Liu: Strictly speaking, OpenAI O1 is a reinforcement learning process, but the training and inference synchronization of Yan1.3 is not on this route, or rather, reinforcement learning is not the main focus. Reinforcement learning requires a large amount of data to adjust, which means its application cost is very high. This is also the reason why O1 has limitations in practical use.

The goal of training and inference synchronization is to be able to run and train on the terminal side, which will be a significant advancement. We hope for cheaper training, not more expensive. Training and inference synchronization can be understood as the model's training and inference happening simultaneously. Just like a person, when chatting, they can infer through voice output, but at the same time, they can also use auditory and visual inputs for real-time learning.

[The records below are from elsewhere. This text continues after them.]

(** The gossip receive task, likewise. *)
Fixpoint gossip_receive `{Payload : !Serde GossipPayload payload_ok} {Peer : Type}
    (iter : gmap bytes CrdsEntry -> list (bytes * CrdsEntry)) (shuffle : gmap bytes ContactInfo -> list ContactInfo)
    (fuel : nat) (clock : nat -> Z) (g : GossipProtocol) (socket : list (result (bytes * Peer) string))
    : GossipProtocol :=
  match fuel with
  | O => g
  | S fuel =>
      match recv decode_error socket with
      | None => g
      | Some (Ok (NetGossip msg, _), socket) =>
          gossip_receive iter shuffle fuel clock (handle_message iter shuffle g msg (clock (length socket))) socket
      | Some (Ok (NetShred _, _), socket) => gossip_receive iter shuffle fuel clock g socket
      | Some (Err _, socket) => gossip_receive iter shuffle fuel clock g socket
      end
  end.

(** One round of the ping task over the bootstrap peers, with the nonce drawn
    for each. *)
Definition ping_round `{Payload : !Serde GossipPayload payload_ok} (g : GossipProtocol)
    (peers : list (ContactInfo * Z)) (now : Z) : GossipProtocol :=
  foldl (fun g '(peer, nonce) => send_ping g peer nonce now) g peers.

(** [Network::start]: the gossip protocol over the seeded store and the
    propagator of a tree that holds the validator alone. *)
Definition network_start (identity : bytes) (key : SigningKey) (gossip_addr tpu_addr : SocketAddr)
    (rpc_port : Z) (version : string) (now : Z) (peers : list ContactInfo)
    : option (outcome (GossipProtocol * Propagator)) :=
  let me := self_contact identity gossip_addr tpu_addr rpc_port version now in
  let g := protocol_new key (network_crds default_store me peers) in
  match build_tree [(identity, 1)] 1 with
  | None => None
  | Some Panics => Some Panics
  | Some (Returns tree) => Some (Returns (g, with_signer (propagator_new identity tree) key))
  end.

(** ** Receiving *)

(** The shred of one socket event, if it is one. *)
Definition event_shred {Peer} (e : result (bytes * Peer) string) : option Shred :=
  match e with
  | Err _ => None
  | Ok (d, _) =>
      match net_decode decode_error (take MAX_DATAGRAM d) with
      | Ok (NetShred s) => Some s
      | _ => None
      end
  end.

Lemma recv_events {Peer} (socket : list (result (bytes * Peer) string)) :
  match recv decode_error socket with
  | None => omap event_shred socket = []
  | Some (r, rest) => (length rest < length socket)%nat /\
      omap event_shred socket =
        match r with Ok (NetShred s, _) => [s] | _ => [] end ++ omap event_shred rest
  end.
Proof.
  induction socket as [|[[d peer]|e] socket IH]; cbn [recv]; [done| |split; [simpl; lia|done]].
  destruct (net_decode decode_error (take MAX_DATAGRAM d)) as [m|e] eqn:E.
  - split; [simpl; lia|]. cbn [omap list_omap event_shred]. rewrite E. by destruct m.
  - cbn [omap list_omap event_shred]. rewrite E. destruct (recv decode_error socket) as [[r rest]|]; [|exact IH].
    destruct IH as [Hl IH]. split; [simpl; lia|exact IH].
Qed.

(** The task hands the shreds of the socket to [receive_shred] in order. *)
Lemma tpu_receive_all {Peer} fuel clock q (socket : list (result (bytes * Peer) string)) :
  (length socket <= fuel)%nat ->
  exists arrivals, tpu_receive fuel clock q socket = receive_all q arrivals /\
    arrivals.*1.*1 = omap event_shred socket.
Proof.
  revert q socket. induction fuel as [|fuel IH]; intros q socket Hf.
  { exists []. destruct socket; [done|simpl in Hf; lia]. }
  cbn [tpu_receive]. pose proof (recv_events socket) as H.
  destruct (recv decode_error socket) as [[r rest]|]; [|by exists []]. destruct H as [Hl H].
  assert (Hskip : forall q, exists arrivals, tpu_receive fuel clock q rest = receive_all q arrivals /\
    arrivals.*1.*1 = omap event_shred rest) by (intros; apply IH; lia).
  destruct r as [[[s|g] peer]|e]; rewrite H; [|apply Hskip..].
  destruct (Hskip (receive_shred q s (fill32 0) (clock (length rest))).1) as (arrivals & -> & Ha).
  exists ((s, fill32 0, clock (length rest)) :: arrivals). split; [done|]. by rewrite !fmap_cons, Ha.
Qed.

Lemma tpu_receive_inv {Peer} fuel clock q (socket : list (result (bytes * Peer) string)) :
  buffer_inv (tp_received q) ->
  let q' := tpu_receive fuel clock q socket in
  buffer_inv (tp_received q') /\ tp_coder q' = tp_coder q /\ tp_neighborhood q' = tp_neighborhood q /\
  tp_validator_id q' = tp_validator_id q.
Proof.
  cbv zeta. revert q socket. induction fuel as [|fuel IH]; intros q socket Hq; [done|]. cbn [tpu_receive].
  destruct (recv decode_error socket) as [[[[[s|g] peer]|e] rest]|]; [|by apply IH..|done].
  destruct (IH (receive_shred q s (fill32 0) (clock (length rest))).1 rest) as (H1 & -> & -> & ->);
    [by apply receive_inv|]. split; [exact H1|].
  destruct (receive_cases q s (fill32 0) (clock (length rest))) as [[_ ->]|[(_ & _ & ->)|(_ & _ & ->)]]; done.
Qed.

Lemma gossip_receive_inv `{Payload : !Serde GossipPayload payload_ok} {Peer : Type} iter shuffle
    (iter_perm : forall m, iter m ≡ₚ map_to_list m) fuel clock g (socket : list (result (bytes * Peer) string)) :
  gossip_inv g -> gossip_inv (gossip_receive iter shuffle fuel clock g socket).
Proof.
  revert g socket. induction fuel as [|fuel IH]; intros g socket Hg; [done|]. cbn [gossip_receive].
  destruct (recv decode_error socket) as [[[[[s|m] peer]|e] rest]|]; [by apply IH| |by apply IH|done].
  by apply IH, gossip_inv_message.
Qed.

(** ** Sending *)

Lemma encoded_wire_ok cfg data slot encoded signer s :
  (0 < data_shards cfg)%nat -> (total_shards cfg <= 256)%nat -> bytes_ok data -> is_u64 slot ->
  encode cfg data slot = Returns encoded -> s ∈ sign_all signer encoded -> net_ok (NetShred s).
Proof.
  intros Hk Hkm Hd Hs He [i Hi]%list_elem_of_lookup.
  destruct (generator_spec _ _ Hkm) as (g & t & Hg & _ & Hmg & _).
  destruct (encode_carries cfg data slot g) as (e & He' & Hlen & Hcar); [done..|].
  assert (e = encoded) as -> by congruence.
  destruct (sign_all_lookup _ _ _ _ Hi) as (s0 & Hs0 & Hx & Hsl & Hp & Hid & _).
  destruct (Hcar i s0 Hs0) as [Hi0 [Hpl Hb]]. apply lookup_lt_Some in Hs0 as Hlt.
  assert (Hpay : bytes_ok (sh_payload s0)).
  { apply Forall_lookup. intros j b Hj. apply lookup_lt_Some in Hj as Hjl.
    replace b with (nth j (sh_payload s0) 0) by (rewrite nth_lookup, Hj; done).
    rewrite Hb by lia. apply dot_byte.
    - rewrite Hi0, Nat2Z.id. destruct (nth_in_or_default i g []) as [Hin| ->]; [|constructor].
      apply list_elem_of_In in Hin. eapply Forall_forall in Hmg; [|exact Hin]. by destruct Hmg.
    - apply data_column_ok. by apply padded_ok. }
  assert (Hu : is_u64 (Z.of_nat i)) by (u64_unfold; lia).
  assert (Hshape : sh_slot s0 = slot /\ shred_id_ok (sh_id s0) /\ arr32 (sh_hash s0) /\
                   arr32 (sh_signer s0) /\ sh_signature s0 = []).
  { revert He Hs0. unfold encode. case_match; [done|]. rewrite Hg. intros [= <-].
    intros [H0|[_ H0]]%lookup_app_Some; apply list_lookup_fmap_Some in H0 as (x & -> & Hx0);
      apply lookup_seq in Hx0 as [-> ?]; cbn [new_data new_coding sh_slot sh_id sh_hash sh_signer sh_signature];
      (split_and!; [done|split; [done|simpl; u64_unfold; unfold total_shards in *; lia]|
        apply sha256_arr32|by apply fill32_ok|done]). }
  destruct Hshape as (H1 & H2 & H3 & H4 & H5).
  assert (Hsig : sh_hash s = sh_hash s0 /\ arr32 (sh_signer s) /\ bytes_ok (sh_signature s)).
  { destruct signer as [key|]; cbn [sign_all] in Hi; simplify_eq.
    - apply list_lookup_fmap_Some in Hi as (s1 & -> & Hs1). simplify_eq.
      split; [done|]. split; [apply verifying_key_arr32|apply ed_sign_bytes].
    - split; [done|]. split; [done|]. rewrite H5. constructor. }
  destruct Hsig as (H6 & H7 & H8). cbn [net_ok]. unfold shred_wire_ok, shred_ok.
  rewrite Hid, Hx, Hsl, Hp, Hi0, H1, H6. by repeat (split; [done|]).
Qed.

(** ** Delivery of a block *)

(** The datagram of the shred is among the socket's events. *)
Definition delivered {Peer} (events : list (result (bytes * Peer) string)) (s : Shred) : bool :=
  match shred_datagram s with
  | None => false
  | Some d => bool_decide (d ∈ omap (fun e => match e with Ok (d, _) => Some d | Err _ => None end) events)
  end.

Lemma delivered_event {Peer} (events : list (result (bytes * Peer) string)) s :
  net_ok (NetShred s) -> delivered events s = true -> s ∈ omap event_shred events.
Proof.
  intros Hs. unfold delivered, shred_datagram.
  destruct (net_encode encode_error (NetShred s)) as [d|] eqn:E; [|done]. intros Hd%bool_decide_eq_true.
  apply list_elem_of_omap in Hd as (e & He & Hd). destruct e as [[d' peer]|]; simplify_eq.
  apply list_elem_of_omap. exists (Ok (d, peer)). split; [done|]. unfold event_shred.
  destruct (net_decode_encode encode_error decode_error _ _ Hs E) as [Hdec Hl]. by rewrite take_ge, Hdec.
Qed.

Lemma push_all_channel keys shreds p :
  tp_channel (foldl (fun p key => if true then push_channel p key shreds
                                  else set_prop_stats p (count_error (tp_stats p))) p keys) =
  tp_channel p ++ ((fun key => (key, shreds)) <$> keys).
Proof.
  revert p. induction keys as [|k keys IH]; intros p; [by rewrite app_nil_r|].
  cbn [foldl]. rewrite IH, fmap_cons. cbn [push_channel tp_channel]. by rewrite <- app_assoc.
Qed.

Q: How is training conducted on local devices with training and inference synchronization?

Liu: We just mentioned the brain-like activation mechanism. Actually, when humans process events, not all neurons in the brain participate. On the terminal side, we also select only a portion of the neurons to participate. For example, with 10 billion parameters, not all parameters will be involved in the process, but only a very small portion. This way, the computational power requirement will be very low, and training and inference can be carried out completely synchronously, and the parameters can also be adjusted during output.

Question: In which field do you think large models might see a major breakthrough in the future?

Liu: I think there might be some breakthroughs in consumer terminal devices. Currently, there is already a significant stock of mobile phones and PCs, but I believe more consumer terminals should soon open up this situation. Many current terminal devices still operate on fixed programs, but soon they should be able to change through AI, including changes in interactive experiences. For example, a drone equipped with Yan1.3 can engage in human-machine dialogue. We can instruct the drone to take photos from different angles, such as capturing the scenery behind me and placing me in the center of the frame.

Question: People generally think that large models are a form of information compression and usually generate content at this level, but we emphasize learning. What is the reason for this?

Liu: Learning is no longer about predicting the next token. For example, previously, manufacturers were working on text-to-video generation, which had a significant pain point: it was difficult to edit the generated content, requiring a complete re-edit of the prompt. We want to teach the large model the skill of making videos, so it can produce videos after learning the skill. Therefore, we prefer models to learn processes rather than outcomes. Process-oriented learning will also make the model more interpretable.

Question: There is a viewpoint that there are too many general-purpose large models now, and in the future, there might only be two or three left. What is your opinion on this?

Liu: In the future, there may only be two to three successful general large models based on the Transformer architecture. However, the scenarios where such "god-making" large models can solve problems are still limited. In comparison, large models aimed at collective intelligence units are more meaningful.